Club reputation enhanced after one of finest ever seasons

Date: Saturday 21st June 2003

PENRITH Rugby Union Club’s outstanding season, in which they gained promotion and reached the semi-finals of the national Powergen Intermediate Cup was hailed at the club’s annual meeting on Wednesday as one of the finest if not the finest ever.

In summing up the season, club secretary Keith Davis said Penrith’s performance in the Intermediate Cup, in which they lost agonisingly 13-12 at Hertford in the semi-finals, enhanced the reputation of the club on a local and national stage.

He paid tribute to players, including “inspirational” captain Paul Lowes, supporters and coaches Dave Bell and Gordon MacLelland.

Next year’s captain is Gavin Young, who was named player of the year this season, with Robert Dawson vice-captain. Players’ player of the year was Toby Slack, top try scorer was Bob Lee, with 24, and vice-captain Glen Murray played in every match.

The second team also had a successful year, winning the Cumbria Shield League and finishing second in the Shield Cup. Neil Barton was their player of the year and players’ player. Neil Guy was named young player of the year and Gavin Cowe was most improved.

For the first time since the award came into being, top try scorer was not Terry Balmer, but Luke Brown. However, in recognition of Balmer’s try scoring achievements, he was presented with “his” shield for keeps.

Mr. Davis added that the club owed a debt of gratitude to the people who ran the junior teams, as home-grown talent was the lifeblood of the club, as one look at the senior XV showed.

The meeting heard that this year, for the first time, Penrith won the Golden Whistle award, presented annually by the Cumbria Referees’ Society to the most deserving club in the county. Clubs are judged on their facilities, organisation and general attitude to referee welfare.

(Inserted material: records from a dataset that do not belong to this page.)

(** * Pipeline event stream processor of the Omni-Core dashboard

    A shallow embedding of the page component [Home] (state, stage plan,
    event handlers, stream read loop, stop and reset) and of the hook
    [useMultiStepProgress], followed by the properties of the pipeline
    specification checked against them.

    Conventions.
    - A piece of React state is a field of [State]; a setter call
      [setX(prev => f prev)] is the state transformer that applies [f]
      to that field.  Setter calls queue in program order, so a handler
      is the composition of its setter calls.
    - JavaScript numbers carried by the model (percentages) are finite,
      and are represented by rationals; [Math.max] and [Math.round] are
      exact on them.
    - Events are the records of the wire protocol, already typed: a
      [progress] event carries a string [step] and a number [percent]. *)

From Stdlib Require Import Ascii QArith Qround Qminmax Lqa.
From stdpp Require Import gmap strings list fin_maps pretty.

Set Warnings "-register-all,-clear-no-such-hyp".

Open Scope Z_scope.

(** ** Data model (PipelineTracker.tsx) *)

Inductive StepStatus := pending | active | completed | error | skipped.

#[global] Instance StepStatus_eq_dec : EqDecision StepStatus.
Proof. solve_decision. Defined.

(** [PipelineStep]; the [icon] component is display-only and left out. *)
Record PipelineStep := mkStep {
  id : string;
  label : string;
  description : string;
  status : StepStatus;
  progress : option Z
}.

(** [{ ...step, status: st }] *)
Definition with_status (st : StepStatus) (step : PipelineStep) : PipelineStep :=
  mkStep (id step) (label step) (description step) st (progress step).

(** [{ ...step, progress: p }] *)
Definition with_progress (p : option Z) (step : PipelineStep) : PipelineStep :=
  mkStep (id step) (label step) (description step) (status step) p.
(** Whatever the mode, a resolved pair is nothing or two numbers. *)
Lemma resolve_location_shape (w : world) (sd : side) (ui : location_widgets)
  (option : string) (s s' : state) (lat lon : pyval) :
  resolve_location w sd ui option s = (Ok (lat, lon), s') ->
  both_or_neither lat lon.
Proof.
  destruct (String.eqb_spec option "Custom Address") as [->|Hc].
  - rewrite resolve_location_custom. run_step.
    destruct (str_truthy (custom_value ui)).
    + destruct (get_coords w _ _) as [[[la lo]|e] s1] eqn:Hg; cbn; [|discriminate].
      apply get_coords_shape in Hg.
      destruct (is_None la); cbn; intros [= <- <- _]; exact Hg.
    + intros [= <- <- _]. now left.
  - destruct (String.eqb_spec option "Manual Coordinates") as [->|Hm].
    + rewrite resolve_location_manual. intros [= <- <- _]. right. eauto.
    + rewrite resolve_location_table by now apply String.eqb_neq.
      destruct (str_truthy option && _).
      * unfold getitem. destruct (dict_get NYC_LOCATIONS option) as [v|] eqn:Hget;
          [|discriminate].
        intros [= Hun _]. right.
        exact (entry_unpacks _ _ _ _ (dict_get_In _ _ _ Hget) Hun).
      * intros [= <- <- _]. now left.
Qed.


(** C6: in custom-address mode with an empty address the resolver only
    shows the text field and returns [(None, None)]; the geocoder is not
    called, whatever the world. *)
Theorem empty_address_is_unresolved (w : world) (sd : side) (ui : location_widgets)
  (s : state) :
  custom_value ui = "" ->
  resolve_location w sd ui "Custom Address" s
  = (Ok (VNone, VNone),
     mkState (StTextInput ("Enter " ++ Title sd ++ " Address") (lower sd ++ "_custom")
              :: log s)
             (geocode_calls s))
  /\ geocoded (log (snd (resolve_location w sd ui "Custom Address" s)))
     = geocoded (log s).
Proof.
  intros Hempty. rewrite resolve_location_custom. run_step. rewrite Hempty.
  split; reflexivity.
Qed.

Mr. Davis said that a number of factors forced the club to close the weight training facility under the grandstand, and the area had become a target for vandals who had covered the inside with graffiti and damaged doors and seats. The club had called in the police and was in discussion as to how best increase security in that area of Winters Park.

The committee was also in the process of discouraging teenagers from loitering in the grandstand, and reinforcing the “private land” status of the entire ground.

In conclusion, Mr. Davis thanked outgoing president Dave Walker for his three years in office, during which he presided over the lows of foot and mouth and the highs of national cup success and league promotion “with dignity and no little skill”.

He welcomed incoming president John Siddle, saying that, like his predecessors, he was “Penrith through and through” and although his style would be different from that of Mr. Walker, he was confident his term of office would be just as successful.

Mr. Siddle asked for more volunteers to help with car parking duties at Lowther horse driving trials in August as this brings in considerable revenue for the club.

Treasurer Chris Lilley presented the club’s accounts, which showed a trading profit of £15,106 to the year ended 31st March, compared with £9,784 the previous year an increase of 54.4 per cent.

The club was successful in challenging the Inland Revenue regarding over-payment of capital gains tax when it sold land in 1995. This resulted in a High Court decision in the club’s favour and, with interest, £27,014 was received.

At the end of the financial year the club had £51,500 in cash.

Mr. Lilley also gave the squash section report, in which he said subscriptions were similar to last year and meter takings were up by £657 to £5517.

He thanked Val Simpson and Sid Croxton for coaching the juniors. The latter is now 80 years old but still turns up every Thursday evening. Val, meanwhile, has decided to call it a day after 25 years’ coaching and the club is looking at how it can replace such a hard act to follow.